Ethical issues: Ethical principles such as respect for the persons, beneficence, and justice were adhered. This study was cleared by the Research Committee of SMVMCH and the Institutional Ethics Committee of SMVMCH, Pondicherry.

Analysis of qualitative and qualitative data and reporting: Manual content analysis of qualitative data was done. The analysis was done at textual level analysis and it included both the inductive and deductive codes derived from the transcripts. Later, similar codes were merged together to form the categories, then the related categories were grouped into themes.

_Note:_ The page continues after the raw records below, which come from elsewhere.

Lemma extract_vendor_nonempty (lg : lang) (text_lines : list string) :
  extract_vendor lg text_lines <> "".
Proof.
  unfold extract_vendor.
  destruct (first_some (suffix_line lg) (first_n 8 text_lines)) as [v|] eqn:E1.
  - apply first_some_Some in E1 as (i & x & _ & Hx & _).
    unfold suffix_line in Hx.
    destruct (Nat.ltb (String.length (strip x)) 3) eqn:L; [discriminate|].
    destruct (any_in (suffixes lg) (upper (strip x))); [|discriminate].
    injection Hx as <-. now apply long_text_nonempty.
  - destruct (first_some (plain_line lg) text_lines) as [v|] eqn:E2;
      [|discriminate].
    apply first_some_Some in E2 as (i & x & _ & Hx & _).
    unfold plain_line in Hx.
    destruct (Nat.ltb (String.length (strip x)) 3) eqn:L; [discriminate|].
    simpl in Hx.
    destruct (negb (any_char is_alpha (strip x))); [discriminate|].
    destruct (any_in (skip_keywords lg) (upper (strip x))); [discriminate|].
    injection Hx as <-. now apply long_text_nonempty.
Qed.

Lemma detect_currency_code (lg : lang) (text_lines : list string) :
  detect_currency lg text_lines = "EUR" \/ detect_currency lg text_lines = "USD".
Proof.
  unfold detect_currency.
  match goal with |- context [first_some ?f text_lines] =>
    destruct (first_some f text_lines) as [c|] eqn:E end.
  - apply first_some_Some in E as (i & x & _ & Hx & _). cbv beta in Hx.
    destruct (contains euro_sign x || contains "EUR" (upper x));
      [injection Hx as <-; now left|].
    destruct (contains "$" x || contains "USD" (upper x));
      [injection Hx as <-; now right | discriminate].
  - destruct lg; [now left | now right].
Qed.

(** A line whose trimmed text is empty scores nothing. *)
Lemma line_score_blank (lg : lang) (line : string) :
  strip line = "" -> line_score lg line = 0%Z.
Proof. intros E. unfold line_score. rewrite E. now destruct lg. Qed.

Lemma retained_texts (lg : lang) (text_lines : list string) :
  Forall (fun x => text x <> "") (retained lg text_lines).
Proof.
  unfold retained. apply Forall_forall. intros x Hx.
  apply in_flat_map in Hx as ([i line] & _ & Hx). unfold retained_entry in Hx.
  destruct (is_date_line lg line); [destruct Hx|]. simpl in Hx.
  destruct (0 <? line_score lg line)%Z eqn:Z0; [|destruct Hx].
  destruct Hx as [<- | []]. simpl. intros E.
  rewrite (line_score_blank lg line E) in Z0. discriminate.
Qed.

Lemma merge_pairs_texts (xs : list scored) :
  Forall (fun x => text x <> "") xs ->
  Forall (fun c => c_text c <> "") (merge_pairs xs).
Proof.
  assert (G : forall n xs, List.length xs <= n ->
              Forall (fun x => text x <> "") xs ->
              Forall (fun c => c_text c <> "") (merge_pairs xs)).
  { induction n as [|n IH]; intros ys Hlen Hys.
    - destruct ys; [constructor | simpl in Hlen; lia].
    - destruct ys as [|x [|y rest]]; [constructor | |].
      + inversion Hys; subst. repeat constructor. assumption.
      + inversion Hys as [|? ? Hx Hys']; subst.
        inversion Hys' as [|? ? Hy Hrest]; subst.
        cbn [merge_pairs]. destruct (Nat.eqb (index y) (index x + 1)).
        * constructor.
          -- simpl. destruct (text x); [contradiction | discriminate].
          -- apply IH; [simpl in Hlen; lia | exact Hrest].
        * constructor; [exact Hx|].
          apply (IH (y :: rest)); [simpl in *; lia | exact Hys']. }
  intros H. now apply (G (List.length xs)).
Qed.

Lemma max_by_score_in (c : candidate) (cs : list candidate) :
  In (max_by_score c cs) (c :: cs).
Proof.
  unfold max_by_score. revert c. induction cs as [|x cs IH]; intros c; simpl.
  - now left.
  - destruct (c_score c <? c_score x)%Z.
    + right. apply IH.
    + destruct (IH c) as [H | H]; [left | right; right]; exact H.
Qed.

Content analysis was done by two researchers to increase the “trustworthiness” of the results. Any discrepancy between the two was resolved by mutual discussion.[9] Text lines written in Italic font in the results signifies direct quotation from the participants and the text lines in square brackets are the authors' words. Names used in this manuscript for respondent's direct quotation are fictitious.

The quantitative data were entered and analyzed using SPSS 12.0.1 software (SPSS Inc., Chicago, IL, USA) package. Chi-square (χ2) test was applied to proportions to test the level of significance. The intensity of pain was classified as mild pain (1, 2, and 3), moderate pain (4, 5, 6, and 7) and server pain (8, 9, and 10) in NRS. Multiple logistic regression was done to identify the combinations of variables that the best predicts the risk of the development of chronic pain. Twelve predictors were entered the model using the “Enter” selection method. The multiple coefficients of determination (R2) was used as the goodness-of-fit statistic for the model. The level of significance was fixed at 0.05. The guidelines for reporting mixed methods studies were followed for reporting of this study.[10]

  Results Top

Ten elderly respondents (five male and five female) with chronic pain were purposively chosen for IDI. All respondents were >60 years, four respondents were from the service area of Thirubuvanai Primary Health Centre, Puducherry, and six were from Rural Health Training Centre service area at Thiruvennainallur, Villupuram District, Tamil Nadu. The highest educational level of the participants was up to elementary school (8th standard). Agriculture and animal rearing were their major occupations.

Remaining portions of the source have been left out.